■ Data provided
· · ·

(** Replacing the data of a transaction. *)
Lemma core_update p id tx m tx' m' :
  core_ok p -> p_txs p !! id = Some (tx, m) -> same_entry (id, (tx, m)) (id, (tx', m')) -> entry_ok (id, (tx', m')) ->
  (kept_by_block m' = false -> kept_by_block m = false) ->
  core_ok (with_pool_txs p (<[id := (tx', m')]> (p_txs p)))
  /\ map fst (map_to_list (<[id := (tx', m')]> (p_txs p))) ≡ₚ map fst (map_to_list (p_txs p)).
Proof.
  intros C E Sm Ok K. pose proof (map_to_list_delete _ _ _ E) as P. symmetry in P.
  assert (map_to_list (<[id := (tx', m')]> (p_txs p)) ≡ₚ (id, (tx', m')) :: map_to_list (delete id (p_txs p))) as P'.
  { rewrite <- insert_delete_eq. apply map_to_list_insert, lookup_delete_eq. }
  assert (Forall2 same_entry ((id, (tx, m)) :: map_to_list (delete id (p_txs p))) ((id, (tx', m')) :: map_to_list (delete id (p_txs p)))) as F.
  { constructor; [done|]. apply Forall_Forall2_diag, Forall_true. intros e. by split_and!. }
  split; [|by rewrite P, P'].
  split; cbn [with_pool_txs p_txs p_spent p_size].
  - rewrite P'. pose proof (pool_entries p C) as G. rewrite P in G. apply Forall_cons in G as [_ G]. by constructor.
  - eapply apart_perm; [symmetry; exact P'|]. pose proof (apart_perm _ _ P (pool_apart p C)) as A.
    destruct Sm as (_ & Im & _). cbn [fst snd] in Im.
    assert (forall e k, e ∈ (id, (tx', m')) :: map_to_list (delete id (p_txs p)) -> k ∈ images e.2.1 -> kept_by_block e.2.2 = false ->
      exists e', e' ∈ (id, (tx, m)) :: map_to_list (delete id (p_txs p)) /\ k ∈ images e'.2.1 /\ kept_by_block e'.2.2 = false /\ e'.1 = e.1)
      as T.
    { intros e k [->|He]%elem_of_cons Hk Ke.
      - exists (id, (tx, m)). cbn [fst snd] in *. rewrite Im. split; [left|]. auto.
      - exists e. split; [by right|done]. }
    intros a b k Ha Hb Ka Kb Na Nb. destruct (T a k Ha Ka Na) as (a' & Ha' & Ka' & Na' & <-).
    destruct (T b k Hb Kb Nb) as (b' & Hb' & Kb' & Nb' & <-). by apply (A a' b' k).
  - eapply spent_for_perm; [symmetry; exact P'|]. eapply spent_same; [exact F|]. eapply spent_for_perm; [exact P|apply C].
  - rewrite (pool_total p C), (total_perm _ _ P), (total_perm _ _ P'). cbn [total foldr snd]. destruct Sm as (_ & _ & Eb). cbn [snd] in Eb. by rewrite Eb.
Qed.

(** Data that says nothing about images and sizes. *)
Lemma meta_update p id tx m m' :
  pool_ok p -> p_txs p !! id = Some (tx, m) -> blob_size m' = blob_size m -> fee m' = fee m -> kept_by_block m' = kept_by_block m ->
  pool_ok (with_pool_txs p (<[id := (tx, m')]> (p_txs p))).
Proof.
  intros [C O] E B Fe K. destruct (entry_of p id tx m C E) as (Ei & W & Es & Ef & Hd).
  destruct (core_update p id tx m tx m' C E) as [C' P]; [by split_and!|split_and!; cbn [fst snd] in *; try congruence; done|congruence|].
  split; [done|]. unfold sorted_ok. cbn [with_pool_txs p_sorted p_txs]. by rewrite P.
Qed.

(** *** The operations *)

(** Removing a transaction and its place in the order. *)
Lemma remove_sorted_ok p id tx meta size l :
  pool_ok p -> p_txs p !! id = Some (tx, meta) -> size = tx_size tx -> map snd (p_sorted p) ≡ₚ id :: map snd l ->
  pool_ok (with_sorted (remove_txpool_tx id tx size p) l).
Proof.
  intros [C O] E Es P. destruct (remove_txpool_tx_ok p id tx meta size C E Es) as ([C1 C2 C3 C4] & T & _).
  split; [by split|]. unfold sorted_ok in *. cbn [with_sorted p_sorted p_txs]. rewrite T.
  rewrite P, <- (map_to_list_delete _ _ _ E) in O. cbn [map fst] in O. by apply Permutation_cons_inv in O.
Qed.

Lemma sorted_lookup p n e : pool_ok p -> p_sorted p !! n = Some e -> is_Some (p_txs p !! e.2).
Proof.
  intros [_ O] E. assert (e.2 ∈ map snd (p_sorted p)) as H.
  { apply list_elem_of_fmap. exists e. split; [done|by eapply list_elem_of_lookup_2]. }
  unfold sorted_ok in O. rewrite O in H. apply list_elem_of_fmap in H as ([id x] & Ei & H). apply elem_of_map_to_list in H. rewrite Ei. by exists x.
Qed.

Lemma take_tx_ok id p r p' : pool_ok p -> take_tx id p = (r, p') -> pool_ok p'.
Proof.
  intros Ok E. unfold take_tx in E. destruct (find_tx_in_sorted_container id (p_sorted p)) as [[n e]|] eqn:F; [|by simplify_eq].
  destruct (p_txs p !! id) as [[tx meta]|] eqn:Ei; [|by simplify_eq]. injection E as <- <-.
  pose proof (entry_of p id tx meta (proj1 Ok) Ei) as (_ & _ & Es & _).
  destruct (remove_txpool_tx_ok p id tx meta (blob_size meta) (proj1 Ok) Ei Es) as (_ & _ & -> & _).
  apply (remove_sorted_ok p id tx meta); [done..|]. apply list_find_Some in F as (F & <- & _). by apply delete_ids.
Qed.

Lemma prune_loop_ok limit n p : pool_ok p -> pool_ok (prune_loop limit n p).
Proof.
  revert p. induction n as [|n IH]; intros p Ok; cbn [prune_loop]; [done|]. destruct (p_size p <=? limit); [done|].
  destruct (p_sorted p !! S n) as [[k id]|] eqn:F; [|done]. destruct (p_txs p !! id) as [[tx meta]|] eqn:Ei; [|done].
  destruct (kept_by_block meta); [by apply IH|]. apply IH.
  destruct (remove_txpool_tx_ok p id tx meta (tx_size tx) (proj1 Ok) Ei eq_refl) as (_ & _ & -> & _).
  apply (remove_sorted_ok p id tx meta); [done..|]. by apply delete_ids in F.
Qed.

Lemma mark_ok id p : pool_ok p -> pool_ok (with_pool_txs p (mark id (p_txs p))).
Proof.
  intros Ok. unfold mark. destruct (p_txs p !! id) as [[tx meta]|] eqn:E; [|by destruct p].
  destruct (double_spend_seen meta); [by destruct p|]. by apply (meta_update p id tx meta).
Qed.

Lemma marks_ok l p : pool_ok p -> pool_ok (with_pool_txs p (foldr mark (p_txs p) l)).
Proof.
  intros Ok. induction l as [|id l IH]; [by destruct p|].
  exact (mark_ok id (with_pool_txs p (foldr mark (p_txs p) l)) IH).
Qed.

Lemma mark_loop_ok m ins p : pool_ok p -> pool_ok (with_pool_txs p (mark_loop m ins (p_txs p))).
Proof.
  revert p. induction ins as [|i ins IH]; intros p Ok; [by destruct p|]. destruct i as [| | |a o k]; try (by destruct p).
  exact (IH (with_pool_txs p (foldr mark (p_txs p) (elements (default ∅ (m !! k))))) (marks_ok _ p Ok)).
Qed.

Lemma spent_any p tx : wf_tx tx -> have_tx_keyimges_as_spent p tx = false ->
  forall k, k ∈ images tx -> users (p_spent p) k = ∅.
Proof.
  intros [T _ _]. unfold have_tx_keyimges_as_spent, images. induction T as [|i ins Ti T IH]; intros E k Hk.
  { by apply not_elem_of_nil in Hk. }
  destruct i as [| | |a o j]; try discriminate Ti. cbn [any_spent] in E. destruct (have_tx_keyimg_as_spent p j) eqn:Ej; [done|].
  cbn [map input_image] in Hk. apply elem_of_cons in Hk as [->|Hk]; [|by apply IH].
  apply bool_decide_eq_false in Ej. unfold users. destruct (p_spent p !! j); [|done]. by destruct Ej.
Qed.

Lemma insert_tx_delete tx id meta p :
  insert_tx tx id meta (with_pool_txs p (delete (tx_id tx) (p_txs p))) = insert_tx tx id meta p.
Proof. unfold insert_tx. cbn [with_pool_txs p_txs]. by rewrite insert_delete_eq. Qed.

· · ·

■ What to do
Retype exactly, and only, the lines above from the one where "split; [by split|]." occurs up to and including the one where "apply list_elem_of_fmap. exists" occurs.

■ Final answer
  split; [by split|]. unfold sorted_ok in *. cbn [with_sorted p_sorted p_txs]. rewrite T.
  rewrite P, <- (map_to_list_delete _ _ _ E) in O. cbn [map fst] in O. by apply Permutation_cons_inv in O.
Qed.

Lemma sorted_lookup p n e : pool_ok p -> p_sorted p !! n = Some e -> is_Some (p_txs p !! e.2).
Proof.
  intros [_ O] E. assert (e.2 ∈ map snd (p_sorted p)) as H.
  { apply list_elem_of_fmap. exists e. split; [done|by eapply list_elem_of_lookup_2]. }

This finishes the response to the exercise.